(Stored data)
*** Begin section ***

(* ===== verification/RuleOptions.v ===== *)
(** * RuleOptions: the rules of the configuration

    The option types rules are built from (option/rule.go, option/rule_dns.go,
    option/rule_set.go) and their [IsValid] checks.  A nil slice or a slice without elements is
    the empty list, a nil pointer is [None].  [IsValid] compares with the zero value by
    [reflect.DeepEqual]; the model takes slices without elements to be nil, as the decoder leaves
    absent fields. *)

From S2P Require Import Prelude GoStd NetIP Metadata RuleItems RuleAction.
Open Scope string_scope.

Definition RuleTypeDefault : string := "default".
Definition RuleTypeLogical : string := "logical".

(** [option.LogicalHeadlessRule] and the raw logical rules, over the rule type. *)
Record opt_Logical (R : Type) : Type := mkOptLogical {
  lo_Mode : string;
  lo_Rules : list R;
  lo_Invert : bool
}.

Arguments mkOptLogical {_}.
Arguments lo_Mode {_}.
Arguments lo_Rules {_}.
Arguments lo_Invert {_}.

Section Options.
Context {X : Externals}.

(** [option.DefaultHeadlessRule] (option/rule_set.go). *)
Record opt_DefaultHeadlessRule : Type := mkOptDefaultHeadlessRule {
  ho_QueryType : list N;
  ho_Network : list string;
  ho_Domain : list string;
  ho_DomainSuffix : list string;
  ho_DomainKeyword : list string;
  ho_DomainRegex : list string;
  ho_SourceIPCIDR : list string;
  ho_IPCIDR : list string;
  ho_SourcePort : list N;
  ho_SourcePortRange : list string;
  ho_Port : list N;
  ho_PortRange : list string;
  ho_ProcessName : list string;
  ho_ProcessPath : list string;
  ho_ProcessPathRegex : list string;
  ho_PackageName : list string;
  ho_NetworkType : list N;
  ho_NetworkIsExpensive : bool;
  ho_NetworkIsConstrained : bool;
  ho_WIFISSID : list string;
  ho_WIFIBSSID : list string;
  ho_Invert : bool;
  ho_DomainMatcher : option DomainMatcher;
  ho_SourceIPSet : option IPSet;
  ho_IPSet : option IPSet;
  ho_AdGuardDomain : list string;
  ho_AdGuardDomainMatcher : option AdGuardMatcher;
  ho_TunnelSource : list string;
  ho_TunnelDestination : list string;
  ho_NetworkInterfaceAddress : option (list (N * list Prefixable));
  ho_DefaultInterfaceAddress : list Prefixable
}.

Definition opt_DefaultHeadlessRule_isZero (o : opt_DefaultHeadlessRule) : bool :=
  negb (nonempty (ho_QueryType o)) && negb (nonempty (ho_Network o))
  && negb (nonempty (ho_Domain o)) && negb (nonempty (ho_DomainSuffix o))
  && negb (nonempty (ho_DomainKeyword o)) && negb (nonempty (ho_DomainRegex o))
  && negb (nonempty (ho_SourceIPCIDR o)) && negb (nonempty (ho_IPCIDR o))
  && negb (nonempty (ho_SourcePort o)) && negb (nonempty (ho_SourcePortRange o))
  && negb (nonempty (ho_Port o)) && negb (nonempty (ho_PortRange o))
  && negb (nonempty (ho_ProcessName o)) && negb (nonempty (ho_ProcessPath o))
  && negb (nonempty (ho_ProcessPathRegex o)) && negb (nonempty (ho_PackageName o))
  && negb (nonempty (ho_NetworkType o)) && negb (ho_NetworkIsExpensive o)
  && negb (ho_NetworkIsConstrained o) && negb (nonempty (ho_WIFISSID o))
  && negb (nonempty (ho_WIFIBSSID o)) && is_none (ho_DomainMatcher o)
  && is_none (ho_SourceIPSet o) && is_none (ho_IPSet o) && negb (nonempty (ho_AdGuardDomain o))
  && is_none (ho_AdGuardDomainMatcher o) && negb (nonempty (ho_TunnelSource o))
  && negb (nonempty (ho_TunnelDestination o)) && is_none (ho_NetworkInterfaceAddress o)
  && negb (nonempty (ho_DefaultInterfaceAddress o)).

Definition opt_DefaultHeadlessRule_zero : opt_DefaultHeadlessRule :=
  mkOptDefaultHeadlessRule [] [] [] [] [] [] [] [] [] [] [] [] [] [] [] [] [] false false []
    [] false None None None [] None [] [] None [].

(** [option.RawDefaultRule] (option/rule.go). *)
Record opt_RawDefaultRule : Type := mkOptRawDefaultRule {
  ro_Inbound : list string;
  ro_IPVersion : Z;
  ro_Network : list string;
  ro_AuthUser : list string;
  ro_Protocol : list string;
  ro_Client : list string;
  ro_Domain : list string;
  ro_DomainSuffix : list string;
  ro_DomainKeyword : list string;
  ro_DomainRegex : list string;
  ro_Geosite : list string;
  ro_SourceGeoIP : list string;
  ro_GeoIP : list string;
  ro_SourceIPCIDR : list string;
  ro_SourceIPIsPrivate : bool;
  ro_IPCIDR : list string;
  ro_IPIsPrivate : bool;
  ro_SourcePort : list N;
  ro_SourcePortRange : list string;
  ro_Port : list N;
  ro_PortRange : list string;
  ro_ProcessName : list string;
  ro_ProcessPath : list string;
  ro_ProcessPathRegex : list string;
  ro_PackageName : list string;
  ro_User : list string;
  ro_UserID : list Z;
  ro_ClashMode : string;
  ro_NetworkType : list N;
  ro_NetworkIsExpensive : bool;
  ro_NetworkIsConstrained : bool;
  ro_WIFISSID : list string;
  ro_WIFIBSSID : list string;
  ro_RuleSet : list string;
  ro_RuleSetIPCIDRMatchSource : bool;
  ro_Invert : bool;
  ro_Deprecated_RulesetIPCIDRMatchSource : bool;
  ro_TunnelSource : list string;
  ro_TunnelDestination : list string;
  ro_InterfaceAddress : option (list (string * list Prefixable));
  ro_NetworkInterfaceAddress : option (list (N * list Prefixable));
  ro_DefaultInterfaceAddress : list Prefixable;
  ro_PreferredBy : list string
}.

Definition opt_RawDefaultRule_isZero (o : opt_RawDefaultRule) : bool :=
  negb (nonempty (ro_Inbound o)) && (ro_IPVersion o =? 0)%Z && negb (nonempty (ro_Network o))
  && negb (nonempty (ro_AuthUser o)) && negb (nonempty (ro_Protocol o))
  && negb (nonempty (ro_Client o)) && negb (nonempty (ro_Domain o))
  && negb (nonempty (ro_DomainSuffix o)) && negb (nonempty (ro_DomainKeyword o))
  && negb (nonempty (ro_DomainRegex o)) && negb (nonempty (ro_Geosite o))
  && negb (nonempty (ro_SourceGeoIP o)) && negb (nonempty (ro_GeoIP o))
  && negb (nonempty (ro_SourceIPCIDR o)) && negb (ro_SourceIPIsPrivate o)
  && negb (nonempty (ro_IPCIDR o)) && negb (ro_IPIsPrivate o)
  && negb (nonempty (ro_SourcePort o)) && negb (nonempty (ro_SourcePortRange o))
  && negb (nonempty (ro_Port o)) && negb (nonempty (ro_PortRange o))
  && negb (nonempty (ro_ProcessName o)) && negb (nonempty (ro_ProcessPath o))
  && negb (nonempty (ro_ProcessPathRegex o)) && negb (nonempty (ro_PackageName o))
  && negb (nonempty (ro_User o)) && negb (nonempty (ro_UserID o)) && str_empty (ro_ClashMode o)
  && negb (nonempty (ro_NetworkType o)) && negb (ro_NetworkIsExpensive o)
  && negb (ro_NetworkIsConstrained o) && negb (nonempty (ro_WIFISSID o))
  && negb (nonempty (ro_WIFIBSSID o)) && negb (nonempty (ro_RuleSet o))
  && negb (ro_RuleSetIPCIDRMatchSource o) && negb (ro_Deprecated_RulesetIPCIDRMatchSource o)
  && negb (nonempty (ro_TunnelSource o)) && negb (nonempty (ro_TunnelDestination o))
  && is_none (ro_InterfaceAddress o) && is_none (ro_NetworkInterfaceAddress o)
  && negb (nonempty (ro_DefaultInterfaceAddress o)) && negb (nonempty (ro_PreferredBy o)).

Definition opt_RawDefaultRule_zero : opt_RawDefaultRule :=
  mkOptRawDefaultRule [] 0 [] [] [] [] [] [] [] [] [] [] [] [] false [] false [] [] [] [] []
    [] [] [] [] [] "" [] false false [] [] [] false false false [] [] None None [] [].

(** [option.RawDefaultDNSRule] (option/rule_dns.go). *)
Record opt_RawDefaultDNSRule : Type := mkOptRawDefaultDNSRule {
  dn_Inbound : list string;
  dn_IPVersion : Z;
  dn_QueryType : list N;
  dn_Network : list string;
  dn_AuthUser : list string;
  dn_Protocol : list string;
  dn_Domain : list string;
  dn_DomainSuffix : list string;
  dn_DomainKeyword : list string;
  dn_DomainRegex : list string;
  dn_Geosite : list string;
  dn_SourceGeoIP : list string;
  dn_GeoIP : list string;
  dn_IPCIDR : list string;
  dn_IPIsPrivate : bool;
  dn_IPAcceptAny : bool;
  dn_SourceIPCIDR : list string;
  dn_SourceIPIsPrivate : bool;
  dn_SourcePort : list N;
  dn_SourcePortRange : list string;
  dn_Port : list N;
  dn_PortRange : list string;
  dn_ProcessName : list string;
  dn_ProcessPath : list string;
  dn_ProcessPathRegex : list string;
  dn_PackageName : list string;
  dn_User : list string;
  dn_UserID : list Z;
  dn_Outbound : list string;
  dn_ClashMode : string;
  dn_NetworkType : list N;
  dn_NetworkIsExpensive : bool;
  dn_NetworkIsConstrained : bool;
  dn_WIFISSID : list string;
  dn_WIFIBSSID : list string;
  dn_RuleSet : list string;
  dn_RuleSetIPCIDRMatchSource : bool;
  dn_RuleSetIPCIDRAcceptEmpty : bool;
  dn_Invert : bool;
  dn_TunnelSource : list string;
  dn_TunnelDestination : list string;
  dn_InterfaceAddress : option (list (string * list Prefixable));
  dn_NetworkInterfaceAddress : option (list (N * list Prefixable));
  dn_DefaultInterfaceAddress : list Prefixable;
  dn_Deprecated_RulesetIPCIDRMatchSource : bool
}.

Definition opt_RawDefaultDNSRule_isZero (o : opt_RawDefaultDNSRule) : bool :=
  negb (nonempty (dn_Inbound o)) && (dn_IPVersion o =? 0)%Z
  && negb (nonempty (dn_QueryType o)) && negb (nonempty (dn_Network o))
  && negb (nonempty (dn_AuthUser o)) && negb (nonempty (dn_Protocol o))
  && negb (nonempty (dn_Domain o)) && negb (nonempty (dn_DomainSuffix o))
  && negb (nonempty (dn_DomainKeyword o)) && negb (nonempty (dn_DomainRegex o))
  && negb (nonempty (dn_Geosite o)) && negb (nonempty (dn_SourceGeoIP o))
  && negb (nonempty (dn_GeoIP o)) && negb (nonempty (dn_IPCIDR o)) && negb (dn_IPIsPrivate o)
  && negb (dn_IPAcceptAny o) && negb (nonempty (dn_SourceIPCIDR o))
  && negb (dn_SourceIPIsPrivate o) && negb (nonempty (dn_SourcePort o))
  && negb (nonempty (dn_SourcePortRange o)) && negb (nonempty (dn_Port o))
  && negb (nonempty (dn_PortRange o)) && negb (nonempty (dn_ProcessName o))
  && negb (nonempty (dn_ProcessPath o)) && negb (nonempty (dn_ProcessPathRegex o))
  && negb (nonempty (dn_PackageName o)) && negb (nonempty (dn_User o))
  && negb (nonempty (dn_UserID o)) && negb (nonempty (dn_Outbound o))
  && str_empty (dn_ClashMode o) && negb (nonempty (dn_NetworkType o))
  && negb (dn_NetworkIsExpensive o) && negb (dn_NetworkIsConstrained o)
  && negb (nonempty (dn_WIFISSID o)) && negb (nonempty (dn_WIFIBSSID o))
  && negb (nonempty (dn_RuleSet o)) && negb (dn_RuleSetIPCIDRMatchSource o)
  && negb (dn_RuleSetIPCIDRAcceptEmpty o) && negb (nonempty (dn_TunnelSource o))
  && negb (nonempty (dn_TunnelDestination o)) && is_none (dn_InterfaceAddress o)
  && is_none (dn_NetworkInterfaceAddress o) && negb (nonempty (dn_DefaultInterfaceAddress o))
  && negb (dn_Deprecated_RulesetIPCIDRMatchSource o).

Definition opt_RawDefaultDNSRule_zero : opt_RawDefaultDNSRule :=
  mkOptRawDefaultDNSRule [] 0 [] [] [] [] [] [] [] [] [] [] [] [] false false [] false [] []
    [] [] [] [] [] [] [] [] [] "" [] false false [] [] [] false false false [] [] None None []
    false.

(** [option.DefaultRule], [option.DefaultDNSRule]: conditions and action. *)
Record opt_DefaultRule : Type := mkOptDefaultRule {
  dr_Raw : opt_RawDefaultRule; dr_Action : RuleActionOptions }.
Record opt_DefaultDNSRule : Type := mkOptDefaultDNSRule {
  dd_Raw : opt_RawDefaultDNSRule; dd_Action : DNSRuleActionOptions }.

(** [option.HeadlessRule], [option.Rule], [option.DNSRule]: the type tag and both variants. *)
Inductive opt_HeadlessRule : Type :=
| mkOptHeadlessRule (type : string) (default : opt_DefaultHeadlessRule)
    (logical : opt_Logical opt_HeadlessRule).
Inductive opt_Rule : Type :=
| mkOptRule (type : string) (default : opt_DefaultRule)
    (logical : opt_Logical opt_Rule) (logicalAction : RuleActionOptions).
Inductive opt_DNSRule : Type :=
| mkOptDNSRule (type : string) (default : opt_DefaultDNSRule)
    (logical : opt_Logical opt_DNSRule) (logicalAction : DNSRuleActionOptions).

(** ** Validity *)

Definition opt_DefaultHeadlessRule_IsValid (o : opt_DefaultHeadlessRule) : bool :=
  negb (opt_DefaultHeadlessRule_isZero o).
Definition opt_DefaultRule_IsValid (o : opt_DefaultRule) : bool :=
  negb (opt_RawDefaultRule_isZero (dr_Raw o) && RuleActionOptions_isZero (dr_Action o)).
Definition opt_DefaultDNSRule_IsValid (o : opt_DefaultDNSRule) : bool :=
  negb (opt_RawDefaultDNSRule_isZero (dd_Raw o) && DNSRuleActionOptions_isZero (dd_Action o)).

(** [common.All] with a predicate that may panic. *)
Fixpoint all_result {R : Type} (f : R -> result bool) (l : list R) : result bool :=
  match l with
  | [] => Ok true
  | r :: l' => f r ≫= fun b : bool => if b then all_result f l' else Ok false
  end.
(** [len(r.Rules) > 0 && common.All(r.Rules, IsValid)]. *)
Definition opt_Logical_IsValid {R : Type} (f : R -> result bool) (o : opt_Logical R) : result bool :=
  if nonempty (lo_Rules o) then all_result f (lo_Rules o) else Ok false.

Fixpoint opt_HeadlessRule_IsValid (r : opt_HeadlessRule) : result bool :=
  match r with
  | mkOptHeadlessRule ty d l =>
      if bool_decide (ty = RuleTypeDefault) || str_empty ty then Ok (opt_DefaultHeadlessRule_IsValid d)
      else if bool_decide (ty = RuleTypeLogical) then opt_Logical_IsValid opt_HeadlessRule_IsValid l
      else Panic ("unknown rule type: " +:+ ty)
  end.
(** Unlike the headless rule's, these panic on the empty type. *)
Fixpoint opt_Rule_IsValid (r : opt_Rule) : result bool :=
  match r with
  | mkOptRule ty d l _ =>
      if bool_decide (ty = RuleTypeDefault) then Ok (opt_DefaultRule_IsValid d)
      else if bool_decide (ty = RuleTypeLogical) then opt_Logical_IsValid opt_Rule_IsValid l
      else Panic ("unknown rule type: " +:+ ty)
  end.
Fixpoint opt_DNSRule_IsValid (r : opt_DNSRule) : result bool :=
  match r with
  | mkOptDNSRule ty d l _ =>
      if bool_decide (ty = RuleTypeDefault) then Ok (opt_DefaultDNSRule_IsValid d)
      else if bool_decide (ty = RuleTypeLogical) then opt_Logical_IsValid opt_DNSRule_IsValid l
      else Panic ("unknown DNS rule type: " +:+ ty)
  end.
End Options.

*** End section ***

#### [WHAT IS NEEDED]
Say how many lines of the records include the word "mkOptDNSRule", and give nothing but the number.

#### [ANSWER SECTION]
2